Genetic burden and multidimensional predictors in prenatal diagnosis of fetal congenital diaphragmatic hernia.

Abstract

This study aims to assess the genetic burden of fetal congenital diaphragmatic hernia (CDH) and identify prenatal, perinatal, and postnatal predictors to improve early diagnosis, monitoring, and intervention. This study included 130 CDH fetuses who underwent invasive prenatal diagnosis, with fetal prognosis evaluated using imaging parameters such as observed-to-expected lung-to-head ratio (o/e LHR), observed-to-expected total lung volume (o/e TLV), and percent predicted lung volume (PPLV). Clinical outcomes included neonatal outcomes, extracorporeal membrane oxygenation (ECMO) requirement, and post-neonatal prognosis. Logistic regression and receiver operating characteristic (ROC) curve analyses were used to evaluate prognostic indicators and construct predictive models. Chromosomal microarray analysis (CMA) and exome sequencing (ES) yielded diagnostic rates of 7.7% and 8.7%, respectively, identifying a wide spectrum of pathogenic variants and highlighting the genetic heterogeneity of CDH. Among imaging parameters, o/e LHR, o/e TLV, and PPLV were significantly associated with neonatal outcomes, ECMO requirement, and post-neonatal prognosis.
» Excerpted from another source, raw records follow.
Lemma builtin_layout : USER_CODE_BASE = 2 ^ 39 + 4194304 /\ USER_DATA_BASE = 2 ^ 39 + 6291456 /\
  USER_TEST_PAGE_BASE = 2 ^ 39 + 7340032 /\ USER_CODE_BASE mod 4096 = 0 /\
  USER_DATA_BASE mod 4096 = 0 /\ USER_TEST_PAGE_BASE mod 4096 = 0.
Proof. done. Qed.

Lemma map_program_run aspace bytes m R :
  space_inv m R -> R (level_4_frame aspace) -> vlen bytes <= 4096 ->
  wp (map_program aspace bytes) (fun res m' =>
    local_change 4 R (level_4_frame aspace) m m' /\
    (forall e, res = Ok e -> e = USER_CODE_BASE /\
       shows (level_4_frame aspace) (page_view USER_CODE_BASE bytes false) m m')) m.
Proof.
  intros I HR Hl. pose proof builtin_layout as (L1 & _ & _ & A1 & _). unfold map_program.
  rewrite !virt_addr_ok by (apply canonical_low; lia). wp_steps.
  eapply wp_mono; [by apply (map_zeroed_run aspace USER_CODE_BASE _ m R I HR); [lia|]|].
  intros [frame|e] m1 [LC PA]; [|by split; [apply (lc_weaken 3 4); [lia|]|]].
  rewrite (proj2 (Z.leb_le _ _)) by done. unfold write_frame_bytes. rewrite Z.gtb_ltb.
  rewrite (proj2 (Z.ltb_ge _ _)) by done. wp_step.
  destruct (page_filled R _ USER_CODE_BASE frame _ bytes m m1 I HR ltac:(lia) A1 Hl LC PA) as [LC2 S2].
  pose proof (lc_inv _ _ _ _ _ LC) as [(s & Hs & _) _].
  unfold wp. rewrite (with_state_run _ _ _ Hs). cbn. split; [done|]. by intros e [= <-].
Qed.

(** A zeroed data page that starts with one word. *)
Lemma data_page_run {A} aspace address value m R (k : ST Mem (result AddressSpaceError A)) Q :
  space_inv m R -> R (level_4_frame aspace) -> 2 ^ 39 <= address < 2 ^ 40 -> address mod 4096 = 0 ->
  (forall (res : result AddressSpaceError unit) m', local_change 4 R (level_4_frame aspace) m m' ->
     match res with
     | Ok _ => shows (level_4_frame aspace) (page_view address (to_le_bytes 8 value) true) m m' -> wp k Q m'
     | Err e => Q (Err e) m'
     end) ->
  wp (let? frame := map_zeroed_user_page aspace address user_data_flags in
      write_frame_u64 aspace frame value ;;; k) Q m.
Proof.
  intros I HR Ha Hal HQ. wp_step.
  eapply wp_mono; [by apply (map_zeroed_run aspace address _ m R I HR)|].
  intros [frame|e] m1 [LC PA].
  2: { apply (HQ (Err e)). by apply (lc_weaken 3 4); [lia|]. }
  wp_step. pose proof (lc_inv _ _ _ _ _ LC) as [(s & Hs & _) _].
  destruct (page_filled R _ address frame user_data_flags (to_le_bytes 8 value) m m1 I HR ltac:(lia) Hal)
    as [LC2 S2]; [unfold vlen; by rewrite length_to_le_bytes|done|done|].
  unfold wp, write_frame_u64. rewrite (with_state_run _ _ _ Hs). by apply (HQ (Ok tt)).
Qed.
Multivariable models incorporating these parameters achieved high predictive accuracy (AUCs > 0.85), with the neonatal outcomes model reaching an AUC of 0.929, sensitivity of 93.2%, and specificity of 78.6%. By integrating genetic, imaging and clinical outcome data, this study identified CMA and ES as key tools for detecting genetic burden in CDH fetuses, and confirmed o/e LHR, o/e TLV, PPLV, and liver herniation as reliable prognostic indicators. Multivariable models based on these parameters showed strong predictive performance. A combined genetic-imaging approach is recommended to support individualized risk assessment and guide perinatal management.